• [Work order]
Return every line from the records below that has the word "assert".

[Start of Attachment]

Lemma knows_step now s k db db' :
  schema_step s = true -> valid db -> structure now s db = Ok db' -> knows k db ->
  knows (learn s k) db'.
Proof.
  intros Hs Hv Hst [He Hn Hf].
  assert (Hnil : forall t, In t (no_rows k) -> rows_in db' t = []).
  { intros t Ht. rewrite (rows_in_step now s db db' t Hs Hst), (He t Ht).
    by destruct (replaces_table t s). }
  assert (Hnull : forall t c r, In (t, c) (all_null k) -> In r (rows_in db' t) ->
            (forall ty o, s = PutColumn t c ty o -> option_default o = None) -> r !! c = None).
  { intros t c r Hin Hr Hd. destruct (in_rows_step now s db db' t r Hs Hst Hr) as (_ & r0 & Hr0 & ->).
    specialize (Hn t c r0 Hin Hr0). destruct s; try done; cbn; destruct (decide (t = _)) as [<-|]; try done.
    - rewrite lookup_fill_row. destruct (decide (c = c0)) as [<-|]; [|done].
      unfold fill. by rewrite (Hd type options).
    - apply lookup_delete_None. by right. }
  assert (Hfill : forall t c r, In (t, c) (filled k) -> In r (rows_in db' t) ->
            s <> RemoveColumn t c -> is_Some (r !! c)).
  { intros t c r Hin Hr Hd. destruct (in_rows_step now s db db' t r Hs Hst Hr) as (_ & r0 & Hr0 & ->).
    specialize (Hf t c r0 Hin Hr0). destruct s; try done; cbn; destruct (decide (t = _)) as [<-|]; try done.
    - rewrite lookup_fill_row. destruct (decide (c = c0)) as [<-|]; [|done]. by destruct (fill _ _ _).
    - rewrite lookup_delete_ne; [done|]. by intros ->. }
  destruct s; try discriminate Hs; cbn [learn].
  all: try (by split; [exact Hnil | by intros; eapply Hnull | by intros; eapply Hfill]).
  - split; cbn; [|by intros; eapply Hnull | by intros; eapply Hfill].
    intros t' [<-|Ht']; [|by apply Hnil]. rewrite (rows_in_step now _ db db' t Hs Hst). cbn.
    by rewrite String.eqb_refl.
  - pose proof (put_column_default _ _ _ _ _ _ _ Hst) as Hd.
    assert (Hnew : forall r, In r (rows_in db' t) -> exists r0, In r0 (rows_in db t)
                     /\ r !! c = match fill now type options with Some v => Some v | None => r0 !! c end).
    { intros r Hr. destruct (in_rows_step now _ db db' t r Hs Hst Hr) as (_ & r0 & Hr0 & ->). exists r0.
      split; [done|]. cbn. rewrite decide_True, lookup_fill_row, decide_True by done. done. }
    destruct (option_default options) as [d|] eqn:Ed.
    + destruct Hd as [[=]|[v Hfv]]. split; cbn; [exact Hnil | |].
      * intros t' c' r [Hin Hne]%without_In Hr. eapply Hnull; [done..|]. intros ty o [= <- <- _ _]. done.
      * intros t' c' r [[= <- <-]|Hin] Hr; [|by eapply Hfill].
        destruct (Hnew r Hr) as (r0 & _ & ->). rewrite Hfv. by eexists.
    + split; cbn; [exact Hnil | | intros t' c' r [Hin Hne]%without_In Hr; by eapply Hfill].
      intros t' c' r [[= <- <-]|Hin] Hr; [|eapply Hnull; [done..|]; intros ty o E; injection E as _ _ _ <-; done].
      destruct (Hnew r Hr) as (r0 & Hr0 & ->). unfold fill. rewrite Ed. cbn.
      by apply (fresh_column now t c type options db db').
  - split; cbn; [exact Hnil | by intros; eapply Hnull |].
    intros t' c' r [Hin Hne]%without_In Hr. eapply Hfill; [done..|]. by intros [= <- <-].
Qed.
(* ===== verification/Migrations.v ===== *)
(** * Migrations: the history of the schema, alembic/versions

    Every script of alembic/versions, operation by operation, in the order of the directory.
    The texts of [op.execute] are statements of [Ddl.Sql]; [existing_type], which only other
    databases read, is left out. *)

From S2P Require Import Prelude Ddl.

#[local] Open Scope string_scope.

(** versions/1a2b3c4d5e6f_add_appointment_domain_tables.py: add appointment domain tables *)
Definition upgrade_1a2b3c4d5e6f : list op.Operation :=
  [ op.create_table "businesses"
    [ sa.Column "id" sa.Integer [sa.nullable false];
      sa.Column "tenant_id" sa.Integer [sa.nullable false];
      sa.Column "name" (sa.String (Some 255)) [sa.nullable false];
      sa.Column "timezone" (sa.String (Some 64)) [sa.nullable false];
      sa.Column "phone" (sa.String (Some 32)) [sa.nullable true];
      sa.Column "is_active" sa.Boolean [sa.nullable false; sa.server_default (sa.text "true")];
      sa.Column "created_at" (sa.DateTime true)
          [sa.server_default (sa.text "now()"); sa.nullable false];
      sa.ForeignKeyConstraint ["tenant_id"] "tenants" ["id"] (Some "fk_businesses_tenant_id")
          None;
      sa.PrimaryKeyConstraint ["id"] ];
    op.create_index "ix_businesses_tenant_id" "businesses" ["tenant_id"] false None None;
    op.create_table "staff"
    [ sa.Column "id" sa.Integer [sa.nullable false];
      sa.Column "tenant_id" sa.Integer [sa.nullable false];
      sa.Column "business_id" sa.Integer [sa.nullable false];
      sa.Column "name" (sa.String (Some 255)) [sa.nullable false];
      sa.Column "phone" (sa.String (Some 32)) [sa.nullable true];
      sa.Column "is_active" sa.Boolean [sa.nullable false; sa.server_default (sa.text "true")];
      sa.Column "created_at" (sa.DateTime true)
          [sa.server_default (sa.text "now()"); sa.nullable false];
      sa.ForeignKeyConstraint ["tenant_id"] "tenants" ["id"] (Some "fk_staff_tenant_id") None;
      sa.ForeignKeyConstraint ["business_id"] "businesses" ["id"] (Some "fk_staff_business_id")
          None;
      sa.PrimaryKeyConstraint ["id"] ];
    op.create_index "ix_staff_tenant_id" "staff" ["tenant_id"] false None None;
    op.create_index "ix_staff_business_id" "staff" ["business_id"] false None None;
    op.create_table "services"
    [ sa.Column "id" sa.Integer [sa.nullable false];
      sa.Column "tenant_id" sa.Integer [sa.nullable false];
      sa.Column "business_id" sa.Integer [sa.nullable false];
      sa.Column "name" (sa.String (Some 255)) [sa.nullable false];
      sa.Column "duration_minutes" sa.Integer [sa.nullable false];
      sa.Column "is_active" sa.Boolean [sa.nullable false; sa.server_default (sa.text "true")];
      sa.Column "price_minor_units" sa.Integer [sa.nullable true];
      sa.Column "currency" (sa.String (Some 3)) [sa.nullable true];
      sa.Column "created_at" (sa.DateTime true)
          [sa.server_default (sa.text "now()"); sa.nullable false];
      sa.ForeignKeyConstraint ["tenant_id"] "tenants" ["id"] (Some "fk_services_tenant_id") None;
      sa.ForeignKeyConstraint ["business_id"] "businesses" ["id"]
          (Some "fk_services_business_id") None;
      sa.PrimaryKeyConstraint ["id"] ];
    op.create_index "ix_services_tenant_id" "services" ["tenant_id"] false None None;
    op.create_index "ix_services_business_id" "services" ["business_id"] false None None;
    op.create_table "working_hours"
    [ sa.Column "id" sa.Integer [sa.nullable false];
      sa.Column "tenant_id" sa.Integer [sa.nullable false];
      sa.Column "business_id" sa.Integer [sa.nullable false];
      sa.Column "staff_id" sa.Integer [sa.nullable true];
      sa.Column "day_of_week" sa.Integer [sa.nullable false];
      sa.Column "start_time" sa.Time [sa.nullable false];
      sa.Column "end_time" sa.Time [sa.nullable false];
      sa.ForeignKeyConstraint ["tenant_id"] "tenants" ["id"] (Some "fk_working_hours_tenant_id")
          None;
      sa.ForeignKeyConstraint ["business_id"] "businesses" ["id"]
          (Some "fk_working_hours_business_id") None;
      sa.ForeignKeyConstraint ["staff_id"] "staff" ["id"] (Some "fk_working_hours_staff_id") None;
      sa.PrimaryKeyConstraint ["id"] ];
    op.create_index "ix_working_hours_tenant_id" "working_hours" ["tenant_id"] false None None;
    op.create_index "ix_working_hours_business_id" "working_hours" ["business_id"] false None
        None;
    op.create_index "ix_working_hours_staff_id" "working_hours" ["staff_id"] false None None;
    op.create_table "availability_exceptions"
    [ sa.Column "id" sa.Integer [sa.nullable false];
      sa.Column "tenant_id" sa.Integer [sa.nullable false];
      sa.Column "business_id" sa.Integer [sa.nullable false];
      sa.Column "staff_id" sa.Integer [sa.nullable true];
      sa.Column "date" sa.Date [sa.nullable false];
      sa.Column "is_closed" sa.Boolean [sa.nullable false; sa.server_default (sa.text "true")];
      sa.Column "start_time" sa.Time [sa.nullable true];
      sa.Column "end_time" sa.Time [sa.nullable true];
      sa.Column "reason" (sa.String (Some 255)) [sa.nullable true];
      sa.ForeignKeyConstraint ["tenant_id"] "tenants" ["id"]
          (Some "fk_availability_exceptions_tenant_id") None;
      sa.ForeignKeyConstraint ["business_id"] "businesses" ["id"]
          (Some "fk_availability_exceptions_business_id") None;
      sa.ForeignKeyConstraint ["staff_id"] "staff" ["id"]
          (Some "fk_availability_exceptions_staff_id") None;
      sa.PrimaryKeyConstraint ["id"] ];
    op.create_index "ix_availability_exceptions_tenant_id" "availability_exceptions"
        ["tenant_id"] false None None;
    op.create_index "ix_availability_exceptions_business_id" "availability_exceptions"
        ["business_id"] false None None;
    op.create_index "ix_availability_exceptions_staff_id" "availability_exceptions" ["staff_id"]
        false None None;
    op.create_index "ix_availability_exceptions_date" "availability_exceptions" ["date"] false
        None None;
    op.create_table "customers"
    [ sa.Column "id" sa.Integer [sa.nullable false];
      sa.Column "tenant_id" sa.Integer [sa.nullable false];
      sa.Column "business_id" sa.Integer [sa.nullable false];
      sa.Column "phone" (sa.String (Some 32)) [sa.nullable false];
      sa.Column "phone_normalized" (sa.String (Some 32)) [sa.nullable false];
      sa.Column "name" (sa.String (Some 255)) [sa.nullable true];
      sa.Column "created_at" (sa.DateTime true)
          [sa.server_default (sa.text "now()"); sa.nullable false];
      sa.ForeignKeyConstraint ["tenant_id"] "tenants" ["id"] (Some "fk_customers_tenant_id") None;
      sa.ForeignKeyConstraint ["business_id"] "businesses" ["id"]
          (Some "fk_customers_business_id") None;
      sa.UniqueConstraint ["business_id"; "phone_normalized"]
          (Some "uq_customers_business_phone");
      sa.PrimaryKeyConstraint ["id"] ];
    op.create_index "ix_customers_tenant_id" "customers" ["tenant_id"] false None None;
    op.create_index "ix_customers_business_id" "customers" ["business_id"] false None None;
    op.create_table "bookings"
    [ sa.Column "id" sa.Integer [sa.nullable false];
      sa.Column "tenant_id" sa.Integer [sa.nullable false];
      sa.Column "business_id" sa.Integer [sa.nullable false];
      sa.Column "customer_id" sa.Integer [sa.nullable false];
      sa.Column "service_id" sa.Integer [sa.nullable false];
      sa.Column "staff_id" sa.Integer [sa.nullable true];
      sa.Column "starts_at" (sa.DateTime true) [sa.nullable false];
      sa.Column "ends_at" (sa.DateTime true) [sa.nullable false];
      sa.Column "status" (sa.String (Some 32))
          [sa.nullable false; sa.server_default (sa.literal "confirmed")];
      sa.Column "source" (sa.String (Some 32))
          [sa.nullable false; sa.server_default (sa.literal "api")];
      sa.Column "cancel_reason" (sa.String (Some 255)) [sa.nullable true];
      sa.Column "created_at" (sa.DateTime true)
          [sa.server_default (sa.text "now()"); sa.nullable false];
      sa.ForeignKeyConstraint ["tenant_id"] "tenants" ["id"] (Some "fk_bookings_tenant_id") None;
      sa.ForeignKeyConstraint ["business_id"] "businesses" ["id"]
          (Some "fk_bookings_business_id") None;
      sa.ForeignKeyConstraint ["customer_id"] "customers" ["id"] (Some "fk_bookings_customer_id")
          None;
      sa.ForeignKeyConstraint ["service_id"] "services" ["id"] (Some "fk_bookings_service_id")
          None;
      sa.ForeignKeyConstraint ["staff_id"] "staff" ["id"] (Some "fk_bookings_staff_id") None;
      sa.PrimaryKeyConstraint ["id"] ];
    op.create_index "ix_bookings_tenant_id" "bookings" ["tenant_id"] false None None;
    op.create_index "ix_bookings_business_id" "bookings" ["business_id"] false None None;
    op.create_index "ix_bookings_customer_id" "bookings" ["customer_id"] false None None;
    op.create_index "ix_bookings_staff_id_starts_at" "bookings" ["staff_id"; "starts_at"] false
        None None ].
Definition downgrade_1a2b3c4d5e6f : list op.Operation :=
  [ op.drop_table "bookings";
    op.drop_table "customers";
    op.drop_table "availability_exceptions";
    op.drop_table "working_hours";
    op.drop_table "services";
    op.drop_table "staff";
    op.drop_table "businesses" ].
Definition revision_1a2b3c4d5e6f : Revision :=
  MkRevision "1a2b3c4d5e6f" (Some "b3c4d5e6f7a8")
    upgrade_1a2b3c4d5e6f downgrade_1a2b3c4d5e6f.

[End of Attachment]

• [Task response]
  assert (Hnil : forall t, In t (no_rows k) -> rows_in db' t = []).
  assert (Hnull : forall t c r, In (t, c) (all_null k) -> In r (rows_in db' t) ->
  assert (Hfill : forall t c r, In (t, c) (filled k) -> In r (rows_in db' t) ->
    assert (Hnew : forall r, In r (rows_in db' t) -> exists r0, In r0 (rows_in db t)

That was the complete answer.